Acceleration of crescent formation by L1 retrotransposon in mouse BSA-induced nephritis

Abstract

While crescentic glomerulonephritis (GN) is frequently associated with a rapid clinical course and poor prognosis, its pathogenesis has not been elucidated. Bovine serum albumin -induced nephritis (BSA-N), an established mouse model of crescentic GN, is a favorable model for investigation of chronologic gene expression because it is characterized by synchronized progression of crescentic GN. Specific genes expressed in glomeruli of crescentic GN were screened using representational difference analysis before and after crescent formation. The obtained LINE-1 (L1) elements were suppressed and the methylation status of promoter sequences was analyzed. The endogenous reverse transcriptase (RT) of L1 retrotransposon was identified from glomeruli with crescents. L1 retrotransposon was strongly expressed at sites of crescents and tubulo-interstitial areas adjacent to crescents. The marked glomerular crescent formation and renal dysfunction observed in this model significantly reduced on treatment with the non-nucleoside RT inhibitor, efavirenz (EFV) (P<.01).

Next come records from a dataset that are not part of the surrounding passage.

Definition doc_update (id : Z) (cap : option string) (fid : string) : update :=
  mkUpdate id (Some (mkMessage (Some (mkDocument fid)) cap)).

(** ** Lemmas on the normaliser *)

Lemma all_chars_app : forall p s1 s2,
  all_chars p (s1 ++ s2) = all_chars p s1 && all_chars p s2.
Proof.
  induction s1 as [|c t IH]; intros s2; simpl; [reflexivity|].
  rewrite IH. apply andb_assoc.
Qed.

Lemma rstrip_prefix : forall s, exists u, s = rstrip s ++ u.
Proof.
  induction s as [|c t [u Hu]]; simpl.
  - exists EmptyString. reflexivity.
  - destruct (rstrip t) as [|x y] eqn:E.
    + destruct (is_space c); simpl in *.
      * exists (String c t). reflexivity.
      * exists u. rewrite Hu at 1. reflexivity.
    + exists u. simpl. rewrite Hu at 1. reflexivity.
Qed.

Lemma no_year_run_mono : forall s k j,
  j <= k -> no_year_run k s = true -> no_year_run j s = true.
Proof.
  induction s as [|c t IH]; intros k j Hjk H; simpl in *; [reflexivity|].
  destruct (is_decimal c); [|exact H].
  apply andb_true_iff in H as [H1 H2]. apply Nat.ltb_lt in H1.
  apply andb_true_iff; split.
  - apply Nat.ltb_lt. lia.
  - apply (IH (S k)); [lia | exact H2].
Qed.

Lemma no_year_run_tail : forall c t,
  no_year_run 0 (String c t) = true -> no_year_run 0 t = true.
Proof.
  intros c t H; simpl in H. destruct (is_decimal c); [|exact H].
  apply (no_year_run_mono t 1 0); [lia|]. exact H.
Qed.

Lemma no_year_run_search : forall s,
  no_year_run 0 s = true -> search_year s = None.
Proof.
  induction s as [|a t IH]; intros H; [reflexivity|].
  pose proof (IH (no_year_run_tail a t H)) as Ht.
  simpl. destruct t as [|b [|c [|d r]]]; try reflexivity.
  destruct (digits4 a b c d) eqn:E; [|exact Ht].
  unfold digits4 in E. apply andb_true_iff in E as [E Ed].
  apply andb_true_iff in E as [E Ec]. apply andb_true_iff in E as [Ea Eb].
  simpl in H. rewrite Ea, Eb, Ec, Ed in H. discriminate H.
Qed.

Lemma no_year_run_prefix : forall p u k,
  no_year_run k (p ++ u) = true -> no_year_run k p = true.
Proof.
  induction p as [|c t IH]; intros u k H; simpl in *; [reflexivity|].
  destruct (is_decimal c).
  - apply andb_true_iff in H as [H1 H2]. rewrite H1. simpl. eapply IH; exact H2.
  - eapply IH; exact H.
Qed.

The L1 promoter sequences in mice with crescents were more frequently hypomethylated than those in mice without crescents. Furthermore, the sequences were not affected by EFV treatment. MAPK 13 and c-MYC were strongly expressed in mice with crescents, but their expression decreased on EFV treatment. This study revealed that increased L1 expression in glomeruli of crescentic GN and downregulation of RT activity in L1 decreased crescent formation. Preferential expression of L1 retrotransposon appears to be related to cell proliferative signals. Finally, our findings provide new insights into the epigenetic factors responsible for crescent formation.